### Problem to work on
Lines from the top of the entries down to the line with "cbn [snd]. rewrite" must be set down exactly as they stand, with both ends retained.

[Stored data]
Lemma PUT_tracksMyTeam (now : jsstring) (cache : Cache) (leagueId : jsstring)
    (body : PutBody) (s : CacheData) (d : jsstring) :
  cache !! leagueId = Some s -> tracksMyTeam m mineName s ->
  put_draftedByTeam body = Some d -> d <> [] ->
  exists s', snd (PUT now cache leagueId body) !! leagueId = Some s'
             /\ tracksMyTeam m mineName s'.
Proof.
  intros Hs Htr Hd Hne. destruct (accepted body) eqn:E.
  2:{ rewrite (PUT_rejected _ _ _ _ E). exists s. split; assumption. }
  destruct (proj1 (accepted_true body) E) as [nm [bid [Hn Hb]]].
  destruct (PUT_accepted now cache leagueId body nm bid Hn Hb) as [ok [-> _]].
  cbn [snd]. rewrite lookup_insert_eq. eexists. split; [reflexivity | ].
  unfold loadFromCache. rewrite Hs. cbn [default from_option id].
  destruct Htr as [ts [t [b [Hts [Hat [Ht [Hb0 Hbt]]]]]]].
  unfold tracksMyTeam, written. cbn [teams myTeamBudget picks].
  rewrite Hts, Hb0, Hd. cbn [default from_option id].
  assert (ts <> []) as Hnil by (intros ->; discriminate).
  rewrite (deduct_truthy ts b _ d bid Hne Hnil).
  destruct (findIndex (fun y => strEq (name y) d) ts) as [f|] eqn:Ef.
  - pose proof (first_named_is_mine ts d f Hat Ef) as Hiff.
    pose proof Ef as Ef'. apply findIndex_Some in Ef'.
    destruct Ef' as [x [Hx [Hfx _]]]. rewrite Hx. cbn [fst snd].
    destruct Hat as [Hex [Huniq Hfirst]].
    destruct (decide (f = m)) as [-> | Hfm].
    + assert (x = t) as -> by congruence.
      assert (isMyTeam t = true) as ->
        by (destruct Hex as [t' [Ht' [_ Hmy]]]; congruence).
      exists (alter (subBudget bid) m ts), (subBudget bid t),
             (Number_subtract b bid).
      split; [reflexivity | ].
      split; [apply myTeamAt_alter; repeat split; assumption | ].
      split; [rewrite list_lookup_alter_eq, Ht; reflexivity | ].
      split; [reflexivity | ]. cbn [subBudget budget].
      unfold Number_subtract.
      rewrite (binary64_comp (b - bid) (budget t - bid))
        by (rewrite Hbt; reflexivity).
      reflexivity.
    + assert (isMyTeam x = false) as ->.
      { destruct (isMyTeam x) eqn:Ex; [ | reflexivity].
        exfalso. apply Hfm. exact (Huniq f x Hx Ex). }
      exists (alter (subBudget bid) f ts), t, b.
      split; [reflexivity | ].
      split; [apply myTeamAt_alter; repeat split; assumption | ].
      split; [rewrite list_lookup_alter_ne by exact Hfm; exact Ht | ].
      split; [reflexivity | assumption].
  - cbn [fst snd]. exists ts, t, b. repeat split; try assumption; apply Hat.
Qed.

Lemma puts_tracksMyTeam (leagueId : jsstring)
    (calls : list (jsstring * PutBody)) (cache : Cache) (s : CacheData) :
  cache !! leagueId = Some s -> tracksMyTeam m mineName s ->
  (forall c, In c calls ->
     exists d, put_draftedByTeam (snd c) = Some d /\ d <> []) ->
  exists s', serveAll cache (putsTo leagueId calls) !! leagueId = Some s'
             /\ tracksMyTeam m mineName s'.
Proof.
  revert cache s. induction calls as [|[now body] calls IH];
    intros cache s Hs Htr Hd.
  - exists s. split; assumption.
  - destruct (Hd (now, body) (or_introl eq_refl)) as [d [Hbd Hne]].
    destruct (PUT_tracksMyTeam now cache leagueId body s d Hs Htr Hbd Hne)
      as [s1 [Hs1 Htr1]].
    cbn [putsTo map serveAll foldl serve fst snd].
    apply (IH _ s1 Hs1 Htr1). intros c Hc. apply Hd. right. exact Hc.
Qed.

End MyTeam.

(** *** Whole-dollar bids *)

Lemma magnitude_nonneg (l : list SyncedPick) : (0 <= magnitude l)%Q.
Proof.
  induction l as [|p l IH]; [discriminate | ].
  change (magnitude (p :: l)) with (Qabs (bidAmount p) + magnitude l)%Q.
  pose proof (Qabs_nonneg (bidAmount p)). lra.
Qed.

Lemma magnitude_snoc (l : list SyncedPick) (p : SyncedPick) :
  (magnitude (l ++ [p]) == magnitude l + Qabs (bidAmount p))%Q.
Proof.
  induction l as [|q l IH].
  - change (magnitude ([] ++ [p])) with (Qabs (bidAmount p) + 0)%Q.
    change (magnitude []) with 0%Q. lra.
  - change (magnitude ((q :: l) ++ [p]))
      with (Qabs (bidAmount q) + magnitude (l ++ [p]))%Q.
    change (magnitude (q :: l)) with (Qabs (bidAmount q) + magnitude l)%Q.
    lra.
Qed.

Lemma volume_nonneg (calls : list (jsstring * PutBody)) : (0 <= volume calls)%Q.
Proof.
  induction calls as [|c l IH]; [discriminate | ].
  change (volume (c :: l)) with (Qabs (bidOf (snd c)) + volume l)%Q.
  pose proof (Qabs_nonneg (bidOf (snd c))). lra.
Qed.

Lemma Qabs_plus_le (a b ca cb : Q) :
  (Qabs a <= ca)%Q -> (Qabs b <= cb)%Q -> (Qabs (a + b) <= ca + cb)%Q.
Proof.
  intros Ha Hb. pose proof (Qabs_triangle a b). lra.
Qed.

Lemma Qabs_minus_le (a b ca cb : Q) :
  (Qabs a <= ca)%Q -> (Qabs b <= cb)%Q -> (Qabs (a - b) <= ca + cb)%Q.
Proof.
  intros Ha Hb. unfold Qminus. apply Qabs_plus_le; [exact Ha | ].
  rewrite Qabs_opp. exact Hb.
Qed.
(** A request without id, or with an empty one, is answered by the list
    function alone. *)
Lemma menu_GET_list (request : Request) (st : State World) (v : Value)
    (w' : World) :
  (searchParams_get (searchParams request) "id" = None
   \/ searchParams_get (searchParams request) "id" = Some "") ->
  dataLayer getAllMenuItems (world st) = (Returned v, w') ->
  MenuRoute.GET dataLayer request st
  = match v with
    | VUndefined =>
        (Returned (NextResponse_json
                     (VObj [("error", VStr "Failed to fetch menu items.")])
                     500),
         {| world := w';
            calls := calls st ++ [(getAllMenuItems, Returned v)];
            console := console st
                       ++ [[VStr "Error fetching menu items:"; TypeError]] |})
    | _ =>
        (Returned (NextResponse_json v 200),
         {| world := w';
            calls := calls st ++ [(getAllMenuItems, Returned v)];
            console := console st |})
    end.
Proof.
  intros Hid Hcall. unfold MenuRoute.GET, tryCatch, bind, await.
  destruct Hid as [-> | ->]; cbn [String.eqb]; rewrite Hcall;
    destruct v; reflexivity.
Qed.

Lemma transactions_GET_list (request : Request) (st : State World)
    (v : Value) (w' : World) :
  (searchParams_get (searchParams request) "id" = None
   \/ searchParams_get (searchParams request) "id" = Some "") ->
  dataLayer getTransactions (world st) = (Returned v, w') ->
  TransactionsRoute.GET dataLayer request st
  = match v with
    | VUndefined =>
        (Returned (NextResponse_json
                     (VObj [("error", VStr "Failed to fetch transactions");
                            ("details", TypeError)])
                     500),
         {| world := w';
            calls := calls st ++ [(getTransactions, Returned v)];
            console := console st
                       ++ [[VStr "Error in transactions GET route:";
                            TypeError]] |})
    | _ =>
        (Returned (NextResponse_json v 200),
         {| world := w';
            calls := calls st ++ [(getTransactions, Returned v)];
            console := console st |})
    end.
Proof.
  intros Hid Hcall. unfold TransactionsRoute.GET, tryCatch, bind, await.
  destruct Hid as [-> | ->]; cbn [String.eqb]; rewrite Hcall;
    destruct v; reflexivity.
Qed.
(** * VAULT PDF Generator (app.py): a shallow embedding and its properties

    The service has two authenticated operations, [generate_affidavit]
    (compose a transaction affidavit and store it under a generated file
    name) and [download_affidavit] (stream a stored file back), a layout
    routine [create_affidavit_pdf] and a page decorator
    [add_page_elements].

    Conventions of the embedding:
    - a Python [str] is a [string]; [bytes] is a [list Byte.byte];
    - a raised exception is the [Raise] side of [result];
    - the file system, the clock and the random source are explicit: the
      handlers take the file system and return the new one, and every call
      receives the UUIDs and the clock reading it would draw;
    - lengths that the source computes in floating point (points, inches)
      are exact rationals here. *)

From Stdlib Require Import ZArith QArith Ascii String List Lia DecimalString PrimFloat.
From stdpp Require Import gmap strings list.

(** ** Results and exceptions *)

Inductive result (E A : Type) : Type :=
| Ok (a : A)
| Raise (e : E).
Arguments Ok {E A} a.
Arguments Raise {E A} e.

(** ** Python [str] methods used by the source *)

Module str.

(** [s.startswith(p)] *)
Definition startswith (s p : string) : bool := String.prefix p s.

Fixpoint replace_go (old new : string) (skip : nat) (s : string) : string :=
  match s with
  | EmptyString => EmptyString
  | String c s' =>
      match skip with
      | S k => replace_go old new k s'
      | O =>
          if String.prefix old s
          then new +:+ replace_go old new (String.length old - 1) s'
          else String c (replace_go old new 0 s')
      end
  end.

Fixpoint intersperse (new s : string) : string :=
  match s with
  | EmptyString => new
  | String c s' => new +:+ String c (intersperse new s')
  end.

(** [s.replace(old, new)]: every non-overlapping occurrence of [old],
    scanning from the left, is replaced; an empty [old] matches between
    all characters. *)
Definition replace (s old new : string) : string :=
  match old with
  | EmptyString => intersperse new s
  | _ => replace_go old new 0 s
  end.

Definition upper_char (c : ascii) : ascii :=
  let n := nat_of_ascii c in
  if ((97 <=? n) && (n <=? 122))%nat then ascii_of_nat (n - 32) else c.

Fixpoint map_chars (f : ascii → ascii) (s : string) : string :=
  match s with
  | EmptyString => EmptyString
  | String c s' => String (f c) (map_chars f s')
  end.

(** [s.upper()] on the ASCII range *)
Definition upper (s : string) : string := map_chars upper_char s.

(** [s[:n]] *)
Definition take (n : nat) (s : string) : string := String.substring 0 n s.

### Solution
Lemma PUT_tracksMyTeam (now : jsstring) (cache : Cache) (leagueId : jsstring)
    (body : PutBody) (s : CacheData) (d : jsstring) :
  cache !! leagueId = Some s -> tracksMyTeam m mineName s ->
  put_draftedByTeam body = Some d -> d <> [] ->
  exists s', snd (PUT now cache leagueId body) !! leagueId = Some s'
             /\ tracksMyTeam m mineName s'.
Proof.
  intros Hs Htr Hd Hne. destruct (accepted body) eqn:E.
  2:{ rewrite (PUT_rejected _ _ _ _ E). exists s. split; assumption. }
  destruct (proj1 (accepted_true body) E) as [nm [bid [Hn Hb]]].
  destruct (PUT_accepted now cache leagueId body nm bid Hn Hb) as [ok [-> _]].
  cbn [snd]. rewrite lookup_insert_eq. eexists. split; [reflexivity | ].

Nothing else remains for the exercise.